## EXERCISE DIRECTIONS
These entries must be printed again exactly as they are.

◆ ◆ ◆ ◆ ◆

(** The end of the file: a word in progress, and a directive without an end of
    line, are forgotten. *)
Lemma scan_eof fn buf pre cur ws n s config pool rest :
  scanning pre cur ws n s →
  parse_loop fn buf (0 :: rest) (Z.of_nat (length pre)) config pool s = Ok (FPX_OK, config, pool).
Proof using.
  intros Hsc. rewrite parse_loop_cons. unfold scan_char. change (0 =? FPX_NULL) with true. cbn iota.
  rewrite end_word_idle, !bind_ok by apply Hsc. done.
Qed.

(** ** The reference: lines with their terminators, and what is behind the last *)
Fixpoint parse_spec (fn : option Z) (n : Z) (lines : list (chars * Z)) (tail : chars)
    : fpx_err_t * list entry :=
  match lines with
  | [] => match words_of [] tail with
          | None => (FPX_ERR_CONFIG_SYNTAX, [])
          | Some _ => (FPX_OK, [])
          end
  | (l, _) :: lines =>
      match words_of [] l with
      | None => (FPX_ERR_CONFIG_SYNTAX, [])
      | Some ws =>
          if (8 <? length ws)%nat then (FPX_ERR_CONFIG_SYNTAX, [])
          else let '(err, es) := parse_spec fn (n + 1) lines tail in (err, line_entry fn n ws ++ es)
      end
  end.
Definition file_text (lines : list (chars * Z)) (tail : chars) : chars :=
  concat ((λ lt, lt.1 ++ [lt.2]) <$> lines) ++ tail.

Lemma parse_lines_ok fn lines : ∀ buf pre n s config pool tail rest,
  scanning pre [] [] n s → s_comment s = false →
  Forall (λ lt, line_text lt.1 ∧ is_eol lt.2 = true) lines → line_text tail →
  match words_of [] tail with Some ws => (length ws ≤ 8)%nat | None => True end →
  buf = pre ++ file_text lines tail ++ 0 :: rest → Z.of_nat (length buf) < 2 ^ 61 →
  0 ≤ n ≤ 1 + Z.of_nat (length pre) →
  ∃ config' pool' err es, parse_spec fn n lines tail = (err, es) ∧
    parse_loop fn buf (file_text lines tail ++ 0 :: rest) (Z.of_nat (length pre)) config pool s =
      Ok (err, config', pool') ∧ extends config config' es.
Proof using Hpalloc.
  induction lines as [|[l t] lines IH]; intros buf pre n s config pool tail rest Hsc Hcm Hls Htl Htw Hbuf Hb Hn.
  - unfold file_text in *. cbn [fmap list_fmap concat app] in *. simpl parse_spec.
    pose proof (scan_words_ok fn tail buf [] pre [] n s config pool (0 :: rest) Hsc Hcm Htl Hbuf ltac:(lia)) as Hw.
    cbv zeta in Hw. destruct (words_of [] tail) as [ws|].
    + destruct Hw as [(p' & s' & cur' & ws1 & _ & Hsc' & ->)|[Hlong _]]; [|simpl in Hlong; lia].
      rewrite (scan_eof fn buf _ _ _ _ _ config p' rest Hsc').
      exists config, p', FPX_OK, []. split; [done|]. split; [done|]. apply extends_refl.
    + destruct Hw as [p' ->]. exists config, p', FPX_ERR_CONFIG_SYNTAX, []. split; [done|]. split; [done|]. apply extends_refl.
  - apply Forall_cons in Hls as [[Hl Ht] Hls]. cbn [fst snd] in Hl, Ht. simpl parse_spec.
    assert (file_text ((l, t) :: lines) tail ++ 0 :: rest = l ++ t :: file_text lines tail ++ 0 :: rest) as Ht2.
    { unfold file_text. rewrite fmap_cons. cbn [concat fst snd]. by rewrite <- !app_assoc. }
    rewrite Ht2 in *. set (rest2 := file_text lines tail ++ 0 :: rest) in *.
    pose proof (scan_words_ok fn l buf [] pre [] n s config pool (t :: rest2) Hsc Hcm Hl Hbuf ltac:(lia)) as Hw.
    cbv zeta in Hw. destruct (words_of [] l) as [ws|].
    2:{ destruct Hw as [p' ->]. exists config, p', FPX_ERR_CONFIG_SYNTAX, []. split; [done|]. split; [done|]. apply extends_refl. }
    destruct Hw as [(p' & s' & cur' & ws1 & -> & Hsc' & ->)|[Hlong [p' Herr]]].
    2:{ cbn [app] in Hlong. rewrite (proj2 (Nat.ltb_lt _ _)) by exact Hlong. rewrite Herr.
        exists config, p', FPX_ERR_CONFIG_SYNTAX, []. split; [done|]. split; [done|]. apply extends_refl. }
    rewrite Hbuf, !length_app in Hb. cbn [length] in Hb.
    assert (buf = (pre ++ l) ++ t :: rest2) as Hbuf2 by by rewrite Hbuf, <- app_assoc.
    pose proof (scan_eol fn buf (pre ++ l) cur' ws1 n s' config p' t rest2 Hsc' Ht Hbuf2
      ltac:(rewrite Hbuf, !length_app; simpl; lia) ltac:(lia)) as He. cbv zeta in He.
    set (ws := ws1 ++ (if is_nil cur' then [] else [cur'])) in *.
    destruct (Nat.leb_spec (length ws) 8).
    + rewrite (proj2 (Nat.ltb_ge _ _)) by lia.
      destruct He as (config' & p2 & s2 & Hext & Hsc2 & Hcm2 & ->).
      destruct (IH buf ((pre ++ l) ++ [t]) (n + 1) s2 config' p2 tail rest Hsc2 Hcm2 Hls Htl Htw)
        as (config2 & p3 & err & es & Hspec & Hrun & Hext2).
      * rewrite Hbuf2. by rewrite <- (app_assoc (pre ++ l) [t]).
      * rewrite Hbuf, !length_app. simpl. lia.
      * rewrite !length_app. simpl. lia.
      * exists config2, p3, err, (line_entry fn n ws ++ es). rewrite Hspec. split; [done|].
        split; [exact Hrun|]. by eapply extends_trans.
    + rewrite (proj2 (Nat.ltb_lt _ _)) by lia. destruct He as [p2 ->].
      exists config, p2, FPX_ERR_CONFIG_SYNTAX, []. split; [done|]. split; [done|]. apply extends_refl.
Qed.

◆ ◆ ◆ ◆ ◆

## SOLVED EXERCISE
(** The end of the file: a word in progress, and a directive without an end of
    line, are forgotten. *)
Lemma scan_eof fn buf pre cur ws n s config pool rest :
  scanning pre cur ws n s →
  parse_loop fn buf (0 :: rest) (Z.of_nat (length pre)) config pool s = Ok (FPX_OK, config, pool).
Proof using.
  intros Hsc. rewrite parse_loop_cons. unfold scan_char. change (0 =? FPX_NULL) with true. cbn iota.
  rewrite end_word_idle, !bind_ok by apply Hsc. done.
Qed.

(** ** The reference: lines with their terminators, and what is behind the last *)
Fixpoint parse_spec (fn : option Z) (n : Z) (lines : list (chars * Z)) (tail : chars)
    : fpx_err_t * list entry :=
  match lines with
  | [] => match words_of [] tail with
          | None => (FPX_ERR_CONFIG_SYNTAX, [])
          | Some _ => (FPX_OK, [])
          end
  | (l, _) :: lines =>
      match words_of [] l with
      | None => (FPX_ERR_CONFIG_SYNTAX, [])
      | Some ws =>
          if (8 <? length ws)%nat then (FPX_ERR_CONFIG_SYNTAX, [])
          else let '(err, es) := parse_spec fn (n + 1) lines tail in (err, line_entry fn n ws ++ es)
      end
  end.
Definition file_text (lines : list (chars * Z)) (tail : chars) : chars :=
  concat ((λ lt, lt.1 ++ [lt.2]) <$> lines) ++ tail.

Lemma parse_lines_ok fn lines : ∀ buf pre n s config pool tail rest,
  scanning pre [] [] n s → s_comment s = false →
  Forall (λ lt, line_text lt.1 ∧ is_eol lt.2 = true) lines → line_text tail →
  match words_of [] tail with Some ws => (length ws ≤ 8)%nat | None => True end →
  buf = pre ++ file_text lines tail ++ 0 :: rest → Z.of_nat (length buf) < 2 ^ 61 →
  0 ≤ n ≤ 1 + Z.of_nat (length pre) →
  ∃ config' pool' err es, parse_spec fn n lines tail = (err, es) ∧
    parse_loop fn buf (file_text lines tail ++ 0 :: rest) (Z.of_nat (length pre)) config pool s =
      Ok (err, config', pool') ∧ extends config config' es.
Proof using Hpalloc.
  induction lines as [|[l t] lines IH]; intros buf pre n s config pool tail rest Hsc Hcm Hls Htl Htw Hbuf Hb Hn.
  - unfold file_text in *. cbn [fmap list_fmap concat app] in *. simpl parse_spec.
    pose proof (scan_words_ok fn tail buf [] pre [] n s config pool (0 :: rest) Hsc Hcm Htl Hbuf ltac:(lia)) as Hw.
    cbv zeta in Hw. destruct (words_of [] tail) as [ws|].
    + destruct Hw as [(p' & s' & cur' & ws1 & _ & Hsc' & ->)|[Hlong _]]; [|simpl in Hlong; lia].
      rewrite (scan_eof fn buf _ _ _ _ _ config p' rest Hsc').
      exists config, p', FPX_OK, []. split; [done|]. split; [done|]. apply extends_refl.
    + destruct Hw as [p' ->]. exists config, p', FPX_ERR_CONFIG_SYNTAX, []. split; [done|]. split; [done|]. apply extends_refl.
  - apply Forall_cons in Hls as [[Hl Ht] Hls]. cbn [fst snd] in Hl, Ht. simpl parse_spec.
    assert (file_text ((l, t) :: lines) tail ++ 0 :: rest = l ++ t :: file_text lines tail ++ 0 :: rest) as Ht2.
    { unfold file_text. rewrite fmap_cons. cbn [concat fst snd]. by rewrite <- !app_assoc. }
    rewrite Ht2 in *. set (rest2 := file_text lines tail ++ 0 :: rest) in *.
    pose proof (scan_words_ok fn l buf [] pre [] n s config pool (t :: rest2) Hsc Hcm Hl Hbuf ltac:(lia)) as Hw.
    cbv zeta in Hw. destruct (words_of [] l) as [ws|].
    2:{ destruct Hw as [p' ->]. exists config, p', FPX_ERR_CONFIG_SYNTAX, []. split; [done|]. split; [done|]. apply extends_refl. }
    destruct Hw as [(p' & s' & cur' & ws1 & -> & Hsc' & ->)|[Hlong [p' Herr]]].
    2:{ cbn [app] in Hlong. rewrite (proj2 (Nat.ltb_lt _ _)) by exact Hlong. rewrite Herr.
        exists config, p', FPX_ERR_CONFIG_SYNTAX, []. split; [done|]. split; [done|]. apply extends_refl. }
    rewrite Hbuf, !length_app in Hb. cbn [length] in Hb.
    assert (buf = (pre ++ l) ++ t :: rest2) as Hbuf2 by by rewrite Hbuf, <- app_assoc.
    pose proof (scan_eol fn buf (pre ++ l) cur' ws1 n s' config p' t rest2 Hsc' Ht Hbuf2
      ltac:(rewrite Hbuf, !length_app; simpl; lia) ltac:(lia)) as He. cbv zeta in He.
    set (ws := ws1 ++ (if is_nil cur' then [] else [cur'])) in *.
    destruct (Nat.leb_spec (length ws) 8).
    + rewrite (proj2 (Nat.ltb_ge _ _)) by lia.
      destruct He as (config' & p2 & s2 & Hext & Hsc2 & Hcm2 & ->).
      destruct (IH buf ((pre ++ l) ++ [t]) (n + 1) s2 config' p2 tail rest Hsc2 Hcm2 Hls Htl Htw)
        as (config2 & p3 & err & es & Hspec & Hrun & Hext2).
      * rewrite Hbuf2. by rewrite <- (app_assoc (pre ++ l) [t]).
      * rewrite Hbuf, !length_app. simpl. lia.
      * rewrite !length_app. simpl. lia.
      * exists config2, p3, err, (line_entry fn n ws ++ es). rewrite Hspec. split; [done|].
        split; [exact Hrun|]. by eapply extends_trans.
    + rewrite (proj2 (Nat.ltb_lt _ _)) by lia. destruct He as [p2 ->].
      exists config, p2, FPX_ERR_CONFIG_SYNTAX, []. split; [done|]. split; [done|]. apply extends_refl.
Qed.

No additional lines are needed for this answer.